**What you need to do:**
Look through the records below for the line holding "Definition runs (n". Write it out exactly, with each following line through the line holding "passes (reduced put_matching)".

(Saved data entries)
—————
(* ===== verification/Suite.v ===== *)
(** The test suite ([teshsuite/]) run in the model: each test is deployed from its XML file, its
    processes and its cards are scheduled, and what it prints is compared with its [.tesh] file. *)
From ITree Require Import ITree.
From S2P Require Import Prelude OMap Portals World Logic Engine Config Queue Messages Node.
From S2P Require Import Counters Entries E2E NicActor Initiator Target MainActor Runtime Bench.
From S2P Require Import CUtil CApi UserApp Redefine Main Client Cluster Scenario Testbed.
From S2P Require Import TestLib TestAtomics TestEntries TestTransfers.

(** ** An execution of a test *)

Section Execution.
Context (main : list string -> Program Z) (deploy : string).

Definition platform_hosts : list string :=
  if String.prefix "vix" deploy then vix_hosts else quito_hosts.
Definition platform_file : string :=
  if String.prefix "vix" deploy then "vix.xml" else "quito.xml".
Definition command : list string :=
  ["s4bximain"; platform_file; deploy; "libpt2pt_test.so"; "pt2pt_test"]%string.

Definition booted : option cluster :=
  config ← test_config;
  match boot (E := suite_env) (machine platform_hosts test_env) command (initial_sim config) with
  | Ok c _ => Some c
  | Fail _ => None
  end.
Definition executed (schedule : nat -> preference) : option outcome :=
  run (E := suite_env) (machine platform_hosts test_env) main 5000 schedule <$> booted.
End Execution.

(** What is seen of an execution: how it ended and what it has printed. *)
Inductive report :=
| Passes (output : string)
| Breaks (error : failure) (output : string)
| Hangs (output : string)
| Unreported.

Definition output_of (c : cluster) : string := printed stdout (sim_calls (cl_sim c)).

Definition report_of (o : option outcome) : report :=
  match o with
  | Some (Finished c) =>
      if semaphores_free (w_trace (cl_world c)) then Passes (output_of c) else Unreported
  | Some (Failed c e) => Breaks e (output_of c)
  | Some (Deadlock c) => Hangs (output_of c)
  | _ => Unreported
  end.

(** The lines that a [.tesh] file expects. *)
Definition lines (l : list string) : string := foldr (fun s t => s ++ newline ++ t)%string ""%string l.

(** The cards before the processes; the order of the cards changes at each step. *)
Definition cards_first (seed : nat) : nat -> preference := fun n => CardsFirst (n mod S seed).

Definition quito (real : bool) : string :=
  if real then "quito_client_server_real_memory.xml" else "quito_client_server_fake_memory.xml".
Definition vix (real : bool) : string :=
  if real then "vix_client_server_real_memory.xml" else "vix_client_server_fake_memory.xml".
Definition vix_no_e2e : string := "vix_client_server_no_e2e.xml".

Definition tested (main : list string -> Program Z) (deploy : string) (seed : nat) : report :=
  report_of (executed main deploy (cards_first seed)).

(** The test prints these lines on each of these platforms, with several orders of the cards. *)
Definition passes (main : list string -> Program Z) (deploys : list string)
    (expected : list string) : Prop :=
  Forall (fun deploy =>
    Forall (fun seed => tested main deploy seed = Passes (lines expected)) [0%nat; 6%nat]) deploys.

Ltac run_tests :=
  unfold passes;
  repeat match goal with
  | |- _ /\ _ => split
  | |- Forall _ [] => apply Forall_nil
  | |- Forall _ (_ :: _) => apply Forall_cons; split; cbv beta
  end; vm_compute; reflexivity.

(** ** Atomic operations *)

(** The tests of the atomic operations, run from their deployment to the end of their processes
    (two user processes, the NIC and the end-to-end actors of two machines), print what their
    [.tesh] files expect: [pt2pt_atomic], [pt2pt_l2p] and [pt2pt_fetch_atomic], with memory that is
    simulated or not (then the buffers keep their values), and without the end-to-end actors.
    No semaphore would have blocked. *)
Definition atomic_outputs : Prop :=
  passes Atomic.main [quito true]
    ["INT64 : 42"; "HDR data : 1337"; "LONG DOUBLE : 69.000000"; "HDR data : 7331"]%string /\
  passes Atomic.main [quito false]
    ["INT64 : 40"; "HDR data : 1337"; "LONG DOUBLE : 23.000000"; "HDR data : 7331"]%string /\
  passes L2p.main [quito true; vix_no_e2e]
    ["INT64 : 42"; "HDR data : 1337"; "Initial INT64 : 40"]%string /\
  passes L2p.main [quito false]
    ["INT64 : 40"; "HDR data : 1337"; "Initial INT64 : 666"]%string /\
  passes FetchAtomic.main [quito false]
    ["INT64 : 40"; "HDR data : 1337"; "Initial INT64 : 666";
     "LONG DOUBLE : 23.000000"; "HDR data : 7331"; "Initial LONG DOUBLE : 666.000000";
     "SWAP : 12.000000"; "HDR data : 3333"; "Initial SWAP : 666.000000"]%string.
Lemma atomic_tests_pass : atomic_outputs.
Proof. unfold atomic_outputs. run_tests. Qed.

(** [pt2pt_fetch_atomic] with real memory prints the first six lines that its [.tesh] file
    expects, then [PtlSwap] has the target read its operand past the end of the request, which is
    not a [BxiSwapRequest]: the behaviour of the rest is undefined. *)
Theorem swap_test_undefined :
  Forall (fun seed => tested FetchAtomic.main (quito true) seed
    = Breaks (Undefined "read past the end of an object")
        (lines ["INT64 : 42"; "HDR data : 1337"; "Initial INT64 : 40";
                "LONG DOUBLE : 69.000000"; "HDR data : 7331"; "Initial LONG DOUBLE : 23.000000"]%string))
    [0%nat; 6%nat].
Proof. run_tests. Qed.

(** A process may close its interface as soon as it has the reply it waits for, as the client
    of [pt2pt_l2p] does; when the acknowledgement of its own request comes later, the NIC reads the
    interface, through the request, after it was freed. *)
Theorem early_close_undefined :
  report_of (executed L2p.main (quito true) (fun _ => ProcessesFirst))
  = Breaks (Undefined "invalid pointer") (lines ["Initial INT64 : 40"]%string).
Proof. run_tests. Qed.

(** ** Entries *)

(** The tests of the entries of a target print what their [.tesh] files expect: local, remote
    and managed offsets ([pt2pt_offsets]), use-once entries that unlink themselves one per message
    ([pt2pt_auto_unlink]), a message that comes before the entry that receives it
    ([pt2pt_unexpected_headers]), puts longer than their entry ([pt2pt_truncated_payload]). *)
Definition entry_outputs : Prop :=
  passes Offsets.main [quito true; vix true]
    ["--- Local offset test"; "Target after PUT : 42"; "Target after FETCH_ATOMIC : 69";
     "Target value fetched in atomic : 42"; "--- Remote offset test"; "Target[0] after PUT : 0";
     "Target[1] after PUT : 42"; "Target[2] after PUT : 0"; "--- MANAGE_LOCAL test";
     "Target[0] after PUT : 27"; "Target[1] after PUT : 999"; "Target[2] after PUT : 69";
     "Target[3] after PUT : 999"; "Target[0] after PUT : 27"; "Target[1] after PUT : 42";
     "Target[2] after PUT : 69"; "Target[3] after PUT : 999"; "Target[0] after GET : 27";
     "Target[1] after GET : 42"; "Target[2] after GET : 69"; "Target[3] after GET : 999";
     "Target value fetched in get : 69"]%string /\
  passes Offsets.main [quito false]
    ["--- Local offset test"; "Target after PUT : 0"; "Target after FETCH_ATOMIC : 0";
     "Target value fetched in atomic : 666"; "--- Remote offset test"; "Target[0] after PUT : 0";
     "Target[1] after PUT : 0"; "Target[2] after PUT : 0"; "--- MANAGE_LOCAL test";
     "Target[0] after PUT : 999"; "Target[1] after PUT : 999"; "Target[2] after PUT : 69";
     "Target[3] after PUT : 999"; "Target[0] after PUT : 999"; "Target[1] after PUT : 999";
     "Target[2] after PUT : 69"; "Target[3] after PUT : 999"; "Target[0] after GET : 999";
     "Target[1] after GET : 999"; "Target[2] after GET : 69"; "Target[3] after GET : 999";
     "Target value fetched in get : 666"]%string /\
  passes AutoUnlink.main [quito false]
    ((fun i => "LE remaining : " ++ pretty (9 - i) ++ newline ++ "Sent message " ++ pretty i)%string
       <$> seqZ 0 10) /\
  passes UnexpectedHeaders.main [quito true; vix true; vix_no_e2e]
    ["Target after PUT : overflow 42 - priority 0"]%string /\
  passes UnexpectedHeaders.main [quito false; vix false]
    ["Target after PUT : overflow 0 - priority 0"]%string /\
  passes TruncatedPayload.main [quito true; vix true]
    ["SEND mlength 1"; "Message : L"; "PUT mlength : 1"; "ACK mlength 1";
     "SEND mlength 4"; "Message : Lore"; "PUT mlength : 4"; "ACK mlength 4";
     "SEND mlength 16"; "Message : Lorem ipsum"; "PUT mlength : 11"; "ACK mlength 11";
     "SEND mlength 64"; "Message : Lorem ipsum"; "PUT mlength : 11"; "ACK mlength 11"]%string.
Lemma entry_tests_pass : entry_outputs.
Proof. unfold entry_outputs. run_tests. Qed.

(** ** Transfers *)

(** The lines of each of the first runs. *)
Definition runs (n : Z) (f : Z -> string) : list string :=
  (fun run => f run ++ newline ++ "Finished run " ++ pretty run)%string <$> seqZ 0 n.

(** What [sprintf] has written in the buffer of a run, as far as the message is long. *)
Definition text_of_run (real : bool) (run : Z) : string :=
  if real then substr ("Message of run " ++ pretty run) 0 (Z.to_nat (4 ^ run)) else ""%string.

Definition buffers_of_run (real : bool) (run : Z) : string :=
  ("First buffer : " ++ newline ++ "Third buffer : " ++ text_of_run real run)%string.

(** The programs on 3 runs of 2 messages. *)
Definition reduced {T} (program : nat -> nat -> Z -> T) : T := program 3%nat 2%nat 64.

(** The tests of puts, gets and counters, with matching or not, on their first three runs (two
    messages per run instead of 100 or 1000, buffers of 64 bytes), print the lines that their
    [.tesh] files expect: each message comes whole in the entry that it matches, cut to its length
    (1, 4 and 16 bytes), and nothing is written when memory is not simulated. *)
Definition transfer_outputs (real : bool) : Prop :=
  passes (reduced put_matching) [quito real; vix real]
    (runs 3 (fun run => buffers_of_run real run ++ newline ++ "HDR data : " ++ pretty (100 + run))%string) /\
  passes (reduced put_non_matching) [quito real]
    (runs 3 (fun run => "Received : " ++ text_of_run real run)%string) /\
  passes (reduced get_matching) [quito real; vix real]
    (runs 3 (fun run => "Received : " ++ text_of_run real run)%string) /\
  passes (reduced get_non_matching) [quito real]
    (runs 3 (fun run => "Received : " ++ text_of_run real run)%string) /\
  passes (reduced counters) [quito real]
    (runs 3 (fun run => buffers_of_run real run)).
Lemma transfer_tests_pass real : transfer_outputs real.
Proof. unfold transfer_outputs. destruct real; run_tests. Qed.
—————
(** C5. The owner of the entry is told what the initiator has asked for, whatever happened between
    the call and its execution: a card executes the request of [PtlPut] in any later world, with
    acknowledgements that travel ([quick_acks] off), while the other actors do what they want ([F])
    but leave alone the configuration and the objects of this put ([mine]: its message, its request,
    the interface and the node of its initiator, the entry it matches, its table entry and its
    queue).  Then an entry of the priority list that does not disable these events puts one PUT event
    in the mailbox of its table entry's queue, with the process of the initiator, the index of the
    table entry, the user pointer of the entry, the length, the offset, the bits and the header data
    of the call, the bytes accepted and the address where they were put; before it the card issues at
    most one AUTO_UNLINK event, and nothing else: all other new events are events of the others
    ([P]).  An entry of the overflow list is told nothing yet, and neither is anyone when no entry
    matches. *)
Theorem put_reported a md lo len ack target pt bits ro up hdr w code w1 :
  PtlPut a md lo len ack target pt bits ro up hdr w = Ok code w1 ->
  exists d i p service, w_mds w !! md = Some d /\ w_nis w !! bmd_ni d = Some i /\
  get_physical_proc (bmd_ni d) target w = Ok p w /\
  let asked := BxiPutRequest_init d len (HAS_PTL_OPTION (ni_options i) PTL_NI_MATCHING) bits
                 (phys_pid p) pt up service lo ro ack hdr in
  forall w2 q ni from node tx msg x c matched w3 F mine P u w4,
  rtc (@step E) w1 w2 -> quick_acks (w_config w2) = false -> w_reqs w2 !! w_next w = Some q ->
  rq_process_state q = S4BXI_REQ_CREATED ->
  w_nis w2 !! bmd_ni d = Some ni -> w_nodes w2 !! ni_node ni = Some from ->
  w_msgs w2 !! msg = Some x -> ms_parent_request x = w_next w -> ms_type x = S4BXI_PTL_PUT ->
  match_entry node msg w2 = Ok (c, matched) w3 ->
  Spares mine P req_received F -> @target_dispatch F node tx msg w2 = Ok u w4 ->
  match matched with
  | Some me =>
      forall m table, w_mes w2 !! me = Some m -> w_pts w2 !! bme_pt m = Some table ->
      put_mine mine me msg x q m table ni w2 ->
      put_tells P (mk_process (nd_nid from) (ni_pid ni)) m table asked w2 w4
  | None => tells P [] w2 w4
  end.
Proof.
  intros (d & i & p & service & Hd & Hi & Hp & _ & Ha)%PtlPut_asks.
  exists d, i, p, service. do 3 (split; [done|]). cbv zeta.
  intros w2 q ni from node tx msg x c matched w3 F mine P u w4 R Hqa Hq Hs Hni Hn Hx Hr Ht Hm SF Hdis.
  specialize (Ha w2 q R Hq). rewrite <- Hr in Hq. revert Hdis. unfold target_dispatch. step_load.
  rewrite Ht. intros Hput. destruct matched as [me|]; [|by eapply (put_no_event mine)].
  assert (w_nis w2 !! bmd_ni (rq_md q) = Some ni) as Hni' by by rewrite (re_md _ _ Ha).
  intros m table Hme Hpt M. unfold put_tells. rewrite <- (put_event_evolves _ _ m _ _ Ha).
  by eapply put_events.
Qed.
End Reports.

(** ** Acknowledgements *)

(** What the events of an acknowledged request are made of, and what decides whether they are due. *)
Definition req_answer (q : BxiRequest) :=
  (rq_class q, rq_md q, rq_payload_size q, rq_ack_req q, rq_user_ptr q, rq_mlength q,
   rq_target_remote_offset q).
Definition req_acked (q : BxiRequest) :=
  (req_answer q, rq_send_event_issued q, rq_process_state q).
—————
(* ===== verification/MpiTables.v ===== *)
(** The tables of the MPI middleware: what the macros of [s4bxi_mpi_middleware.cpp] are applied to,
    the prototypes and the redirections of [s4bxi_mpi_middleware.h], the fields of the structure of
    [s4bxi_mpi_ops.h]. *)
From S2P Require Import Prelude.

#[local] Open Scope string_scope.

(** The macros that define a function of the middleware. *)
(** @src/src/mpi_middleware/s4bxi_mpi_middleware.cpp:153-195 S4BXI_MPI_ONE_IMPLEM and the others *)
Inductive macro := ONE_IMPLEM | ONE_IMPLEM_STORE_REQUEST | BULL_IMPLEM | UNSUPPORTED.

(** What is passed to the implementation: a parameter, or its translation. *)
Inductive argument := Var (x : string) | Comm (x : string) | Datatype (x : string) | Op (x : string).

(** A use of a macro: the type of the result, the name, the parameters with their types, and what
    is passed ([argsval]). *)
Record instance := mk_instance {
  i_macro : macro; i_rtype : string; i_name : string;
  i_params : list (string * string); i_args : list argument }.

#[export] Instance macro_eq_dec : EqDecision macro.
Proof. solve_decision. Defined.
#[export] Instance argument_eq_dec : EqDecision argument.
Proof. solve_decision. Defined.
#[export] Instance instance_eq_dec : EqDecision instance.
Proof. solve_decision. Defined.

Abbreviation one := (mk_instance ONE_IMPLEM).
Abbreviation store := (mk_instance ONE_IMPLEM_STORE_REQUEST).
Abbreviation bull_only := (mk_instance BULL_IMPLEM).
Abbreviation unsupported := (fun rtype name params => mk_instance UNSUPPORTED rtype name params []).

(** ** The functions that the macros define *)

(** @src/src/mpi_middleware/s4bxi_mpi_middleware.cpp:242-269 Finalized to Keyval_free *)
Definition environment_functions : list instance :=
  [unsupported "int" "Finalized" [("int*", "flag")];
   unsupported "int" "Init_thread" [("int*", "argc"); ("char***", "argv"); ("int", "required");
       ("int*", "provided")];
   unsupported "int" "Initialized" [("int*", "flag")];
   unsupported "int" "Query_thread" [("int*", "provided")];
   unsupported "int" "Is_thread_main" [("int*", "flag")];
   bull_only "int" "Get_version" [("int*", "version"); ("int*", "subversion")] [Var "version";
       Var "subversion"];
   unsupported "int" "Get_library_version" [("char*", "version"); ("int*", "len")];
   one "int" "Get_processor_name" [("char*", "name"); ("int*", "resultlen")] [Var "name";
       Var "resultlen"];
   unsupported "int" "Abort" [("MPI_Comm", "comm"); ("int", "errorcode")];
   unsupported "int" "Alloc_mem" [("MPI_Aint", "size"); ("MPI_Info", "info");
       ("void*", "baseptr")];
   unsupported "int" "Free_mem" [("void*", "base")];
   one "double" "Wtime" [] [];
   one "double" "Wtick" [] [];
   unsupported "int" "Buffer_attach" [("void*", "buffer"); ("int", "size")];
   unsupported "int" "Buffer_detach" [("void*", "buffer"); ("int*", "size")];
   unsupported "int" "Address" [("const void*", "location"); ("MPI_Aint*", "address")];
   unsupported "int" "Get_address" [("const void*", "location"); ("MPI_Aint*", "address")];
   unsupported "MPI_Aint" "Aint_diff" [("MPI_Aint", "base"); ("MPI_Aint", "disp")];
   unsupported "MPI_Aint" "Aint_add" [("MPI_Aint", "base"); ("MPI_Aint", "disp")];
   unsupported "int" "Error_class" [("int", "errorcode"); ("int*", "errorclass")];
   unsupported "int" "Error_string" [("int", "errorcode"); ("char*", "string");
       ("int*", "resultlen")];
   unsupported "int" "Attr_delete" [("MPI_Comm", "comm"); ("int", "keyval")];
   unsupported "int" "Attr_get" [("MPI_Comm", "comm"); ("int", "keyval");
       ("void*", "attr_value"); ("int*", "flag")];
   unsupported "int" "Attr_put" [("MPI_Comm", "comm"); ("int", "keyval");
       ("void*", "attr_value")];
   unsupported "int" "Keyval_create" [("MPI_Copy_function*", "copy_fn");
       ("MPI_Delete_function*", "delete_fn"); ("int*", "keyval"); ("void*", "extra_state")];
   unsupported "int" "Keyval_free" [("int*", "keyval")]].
—————
**Result for this exercise:**
Definition runs (n : Z) (f : Z -> string) : list string :=
  (fun run => f run ++ newline ++ "Finished run " ++ pretty run)%string <$> seqZ 0 n.

(** What [sprintf] has written in the buffer of a run, as far as the message is long. *)
Definition text_of_run (real : bool) (run : Z) : string :=
  if real then substr ("Message of run " ++ pretty run) 0 (Z.to_nat (4 ^ run)) else ""%string.

Definition buffers_of_run (real : bool) (run : Z) : string :=
  ("First buffer : " ++ newline ++ "Third buffer : " ++ text_of_run real run)%string.

(** The programs on 3 runs of 2 messages. *)
Definition reduced {T} (program : nat -> nat -> Z -> T) : T := program 3%nat 2%nat 64.

(** The tests of puts, gets and counters, with matching or not, on their first three runs (two
    messages per run instead of 100 or 1000, buffers of 64 bytes), print the lines that their
    [.tesh] files expect: each message comes whole in the entry that it matches, cut to its length
    (1, 4 and 16 bytes), and nothing is written when memory is not simulated. *)
Definition transfer_outputs (real : bool) : Prop :=
  passes (reduced put_matching) [quito real; vix real]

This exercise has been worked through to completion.